[Dataset excerpts]
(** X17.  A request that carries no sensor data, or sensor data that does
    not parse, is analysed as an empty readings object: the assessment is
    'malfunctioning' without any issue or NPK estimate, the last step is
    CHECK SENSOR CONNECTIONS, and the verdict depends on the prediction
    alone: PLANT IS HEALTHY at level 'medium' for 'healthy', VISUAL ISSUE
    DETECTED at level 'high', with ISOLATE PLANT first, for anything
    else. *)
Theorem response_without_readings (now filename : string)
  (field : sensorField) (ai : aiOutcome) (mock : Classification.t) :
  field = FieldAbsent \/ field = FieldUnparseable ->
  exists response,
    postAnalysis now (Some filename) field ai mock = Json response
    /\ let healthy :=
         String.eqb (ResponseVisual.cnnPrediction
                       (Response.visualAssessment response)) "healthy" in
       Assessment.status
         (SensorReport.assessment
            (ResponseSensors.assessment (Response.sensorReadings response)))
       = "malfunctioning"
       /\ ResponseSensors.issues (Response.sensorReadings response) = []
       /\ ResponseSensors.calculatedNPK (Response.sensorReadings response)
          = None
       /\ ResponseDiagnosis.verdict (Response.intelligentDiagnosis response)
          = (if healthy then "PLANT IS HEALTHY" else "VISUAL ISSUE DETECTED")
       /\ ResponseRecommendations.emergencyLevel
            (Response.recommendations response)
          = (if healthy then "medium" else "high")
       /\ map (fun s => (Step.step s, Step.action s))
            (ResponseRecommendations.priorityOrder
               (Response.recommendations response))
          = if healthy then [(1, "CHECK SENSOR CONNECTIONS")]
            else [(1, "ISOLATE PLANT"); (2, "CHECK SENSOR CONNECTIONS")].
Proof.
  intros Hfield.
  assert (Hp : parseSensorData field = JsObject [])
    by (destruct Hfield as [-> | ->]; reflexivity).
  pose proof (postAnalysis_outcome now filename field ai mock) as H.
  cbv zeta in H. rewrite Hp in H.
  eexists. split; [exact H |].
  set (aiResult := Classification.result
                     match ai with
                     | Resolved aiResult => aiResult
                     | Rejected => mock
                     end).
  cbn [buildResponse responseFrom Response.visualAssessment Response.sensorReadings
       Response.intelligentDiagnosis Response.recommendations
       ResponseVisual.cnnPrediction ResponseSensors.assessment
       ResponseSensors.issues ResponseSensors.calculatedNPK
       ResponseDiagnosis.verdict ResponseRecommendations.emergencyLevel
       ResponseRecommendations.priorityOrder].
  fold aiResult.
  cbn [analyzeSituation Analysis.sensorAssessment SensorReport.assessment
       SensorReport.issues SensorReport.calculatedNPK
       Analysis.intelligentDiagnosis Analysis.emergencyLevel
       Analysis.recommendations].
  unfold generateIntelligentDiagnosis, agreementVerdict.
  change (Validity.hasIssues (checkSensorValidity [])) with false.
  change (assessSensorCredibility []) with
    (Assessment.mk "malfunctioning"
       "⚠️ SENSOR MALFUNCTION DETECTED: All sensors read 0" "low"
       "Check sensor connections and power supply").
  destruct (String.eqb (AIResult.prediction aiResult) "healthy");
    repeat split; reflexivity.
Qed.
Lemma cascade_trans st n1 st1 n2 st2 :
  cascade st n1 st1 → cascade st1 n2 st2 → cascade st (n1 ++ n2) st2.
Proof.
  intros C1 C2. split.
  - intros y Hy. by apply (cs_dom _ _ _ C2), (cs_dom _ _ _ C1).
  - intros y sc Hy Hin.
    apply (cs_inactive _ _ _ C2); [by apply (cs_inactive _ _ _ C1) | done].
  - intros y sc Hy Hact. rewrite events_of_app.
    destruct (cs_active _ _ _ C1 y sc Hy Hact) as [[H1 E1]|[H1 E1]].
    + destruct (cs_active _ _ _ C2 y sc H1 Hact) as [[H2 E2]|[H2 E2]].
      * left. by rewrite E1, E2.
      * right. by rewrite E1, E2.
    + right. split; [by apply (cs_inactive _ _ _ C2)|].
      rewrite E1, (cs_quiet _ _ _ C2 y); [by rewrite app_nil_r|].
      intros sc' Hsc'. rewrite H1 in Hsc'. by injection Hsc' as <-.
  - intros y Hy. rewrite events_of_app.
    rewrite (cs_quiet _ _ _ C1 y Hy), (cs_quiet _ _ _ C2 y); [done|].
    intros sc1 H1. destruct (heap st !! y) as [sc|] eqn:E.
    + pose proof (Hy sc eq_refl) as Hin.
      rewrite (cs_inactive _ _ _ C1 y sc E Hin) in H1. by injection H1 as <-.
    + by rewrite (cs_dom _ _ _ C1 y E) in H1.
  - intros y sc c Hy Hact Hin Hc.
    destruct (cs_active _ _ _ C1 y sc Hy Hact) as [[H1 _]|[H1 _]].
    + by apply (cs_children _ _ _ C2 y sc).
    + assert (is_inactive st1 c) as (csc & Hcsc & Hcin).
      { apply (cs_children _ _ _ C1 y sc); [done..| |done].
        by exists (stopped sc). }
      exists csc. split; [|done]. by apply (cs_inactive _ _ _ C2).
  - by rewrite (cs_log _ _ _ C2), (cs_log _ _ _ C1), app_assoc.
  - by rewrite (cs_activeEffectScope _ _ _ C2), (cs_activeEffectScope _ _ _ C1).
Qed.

- [What you are asked to do]:
Starting with the first line above and ending with the line that holds "(ResponseRecommendations.priorityOrder", restate each line word for word and add nothing else.

- [Solution to the problem]:
(** X17.  A request that carries no sensor data, or sensor data that does
    not parse, is analysed as an empty readings object: the assessment is
    'malfunctioning' without any issue or NPK estimate, the last step is
    CHECK SENSOR CONNECTIONS, and the verdict depends on the prediction
    alone: PLANT IS HEALTHY at level 'medium' for 'healthy', VISUAL ISSUE
    DETECTED at level 'high', with ISOLATE PLANT first, for anything
    else. *)
Theorem response_without_readings (now filename : string)
  (field : sensorField) (ai : aiOutcome) (mock : Classification.t) :
  field = FieldAbsent \/ field = FieldUnparseable ->
  exists response,
    postAnalysis now (Some filename) field ai mock = Json response
    /\ let healthy :=
         String.eqb (ResponseVisual.cnnPrediction
                       (Response.visualAssessment response)) "healthy" in
       Assessment.status
         (SensorReport.assessment
            (ResponseSensors.assessment (Response.sensorReadings response)))
       = "malfunctioning"
       /\ ResponseSensors.issues (Response.sensorReadings response) = []
       /\ ResponseSensors.calculatedNPK (Response.sensorReadings response)
          = None
       /\ ResponseDiagnosis.verdict (Response.intelligentDiagnosis response)
          = (if healthy then "PLANT IS HEALTHY" else "VISUAL ISSUE DETECTED")
       /\ ResponseRecommendations.emergencyLevel
            (Response.recommendations response)
          = (if healthy then "medium" else "high")
       /\ map (fun s => (Step.step s, Step.action s))
            (ResponseRecommendations.priorityOrder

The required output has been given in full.